Abstract

• Flexible, Intermediate and Stressed-Rigid Phases of Ge x As x S 100−2x glasses observed. • Abrupt Rigidity- and Stress- Elastic Phase Transitions observed near x = 9.0% and 16.0%. • Melt Fragility index, m, are< 20 in the Intermediate Phase (IP) but> 20 outside the IP. • Kinetics of melt/glass homogenization slow down as x increases to the IP compositions. • Ge- and As centered Local Structures of Ge x As x S 100−2x glasses deduced from Raman scattering.

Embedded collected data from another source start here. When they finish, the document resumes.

Lemma eval_cached_shape fuel : forall x m r m',
  _eval_cached fuel x m = (r, m') -> shape m' = shape m.
Proof.
  induction fuel as [|fuel IH]; intros x m r m'; simpl.
  { by intros [= <- <-]. }
  destruct (heap m !! x) as [st|] eqn:Hx; [|by intros [= <- <-]].
  destruct (NodeState._dirty st) eqn:Hd; [|by intros [= <- <-]].
  destruct (_eval_from _ x _ _ m) as [r0 m0] eqn:Hev. intros Hres.
  assert (shape m0 = shape m) as Hn0.
  { eapply (eval_from_preserves (fun m' => shape m' = shape m)); [| |done|exact Hev].
    - intros; eapply eq_trans; [eapply IH|]; eauto.
    - done. }
  destruct r0; injection Hres as <- <-; [|done].
  unfold store_result. by rewrite shape_alter_flags.
Qed.

Lemma shape_lookup m m' n s' :
  shape m' = shape m -> heap m' !! n = Some s' ->
  exists s, heap m !! n = Some s /\
    NodeState.with_flags true VNone s = NodeState.with_flags true VNone s'.
Proof.
  intros Hs Hn. assert (shape m' !! n = shape m !! n) as E by by rewrite Hs.
  unfold shape in E. rewrite !lookup_fmap, Hn in E. simpl in E.
  destruct (heap m !! n) as [s|]; [|done]. exists s. split; [done|]. symmetry. by apply (inj Some).
Qed.

End NodeFacts.

Section CachedReads.
Import Node.

Lemma filter_absent (self : nat) (l : list nat) :
  self ∉ l -> filter (fun n => n = self) l = [].
Proof.
  induction l as [|x l IH]; [done|]. intros Hn.
  rewrite filter_cons_False.
  - apply IH. intros ?. apply Hn. by right.
  - intros ->. apply Hn. by left.
Qed.

Lemma invocations_extend self m m' l :
  calls m' = calls m ++ l ++ [self] -> self ∉ l ->
  invocations self m' = S (invocations self m).
Proof.
  intros E Hn. unfold invocations. rewrite E, !filter_app, !length_app.
  rewrite (filter_absent self l Hn). rewrite filter_cons_True by done.
  simpl. lia.
Qed.

(** C1.  A cached read of a clean node returns the stored cache and leaves
    the machine as it is.  A cached read of a dirty node runs [_eval] on the
    node's stored arguments and, when that returns a value, stores it and
    clears the dirty flag.  Hence, for a node that is dirty before the first
    of two consecutive cached reads and whose evaluation returns, the
    second read returns the same value without touching the machine and the
    node's callable has been invoked exactly once over the two reads. *)
Theorem cached_read_memoizes (fuel fuel' : nat) (self : nat) (m : machine)
    (s : NodeState.t) :
  heap m !! self = Some s ->
  (NodeState._dirty s = false ->
     val (S fuel) self m = (Ok (NodeState._cache s), m)) /\
  (NodeState._dirty s = true ->
     val (S fuel) self m =
       match _eval fuel self (NodeState._args s) (NodeState._kwargs s) m with
       | (Ok v, m') => (Ok v, store_result self v m')
       | (Raise e, m') => (Raise e, m')
       end) /\
  (NodeState._dirty s = true ->
   forall v m1, val (S fuel) self m = (Ok v, m1) ->
     is_dirty m1 self = false /\
     val (S fuel') self m1 = (Ok v, m1) /\
     invocations self (val (S fuel') self m1).2 = S (invocations self m)).
Proof.
  intros Hs. unfold val. simpl. rewrite Hs. split_and!.
  - by intros ->.
  - by intros ->.
  - intros Hd v m1. rewrite Hd. unfold _eval.
    destruct (_eval_from _ self _ _ m) as [r0 m0] eqn:Hev.
    destruct (fun Hb Hl => eval_from_busy _ ∅ self s _ _ m r0 m0
                (eval_cached_busy fuel) Hs Hd Hb Hl Hev)
      as (m2 & [Hh (l & Hl & Hnl)] & Hh0 & _ & Hc & _); try done.
    destruct r0 as [v0|]; [|done]. intros [= <- <-].
    assert (heap (store_result self v0 m0) !! self
            = Some (NodeState.with_flags false v0 s)) as Hlook.
    { simpl. rewrite lookup_alter_eq, Hh0, Hh, Hs; [done|]. set_solver. }
    unfold is_dirty. rewrite Hlook. simpl. split_and!; try done.
    apply (invocations_extend self m _ l).
    + simpl. rewrite Hc by done. by rewrite Hl, <- app_assoc.
    + apply Hnl. set_solver.
Qed.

The Topological Phases (TPs) in specially homogenized equimolar Ge x As x S 100−2x ternary glasses are established here by performing detailed Raman scattering, together with Modulated-DSC and Volumetric measurements over a wide range of compositions, 5%< x < 25%. Our results show the presence of an Intermediate Phase (IP) residing in the 9.0%< x < 16.0% range, with compositions x < 9.0% in the flexible phase, and compositions x > 16% in the stressed-rigid phase. The novel use of ex-situ Raman profiling on the entire batch of compositions indicates very slow dynamics that is tracked with time and composition and reveals the impact of homogenization on physico-chemical properties of glasses. Stressed-Rigid glasses exceeding the chemical threshold composition are all found to be nanoscale phase separated. In the presently synthesized specially homogenized melts/glasses, we observe (i) evidence for the elusive 537 cm −1 Raman active mode of the S = As stretch in quasi-tetrahedral S = As(S 1/2 ) 3 local structure, (ii) a square-well like variation of the non-reversing enthalpy of relaxation ∆H nr (x) at T g displaying the Reversibility window and defining the Intermediate Phase (IP), (ii) a square-well like variation of molar volumes, V m (x) coinciding with the IP composition range defining a Volumetric window, (iii) Melt fragility index, m(x), variation showing a global minimum in the IP compositions with m(x)< 20, and with the fragility index, m(x)> 20 for non-IP compositions, defining a Fragility Anomaly, and finally a variation in the specific heat jump near T g , ∆C p (x), that tracks part of the observed anomalies in m(x) and ∆H nr (x). The location of each of these anomalies/windows coinciding with those of the IP highlights the privileged nature of the window edge compositions that represent respectively rigidity- (x r = 9.0%)- and the stress- (x s = 16.0%) elastic phase transitions determined within the Topological Constraint Theory of glasses.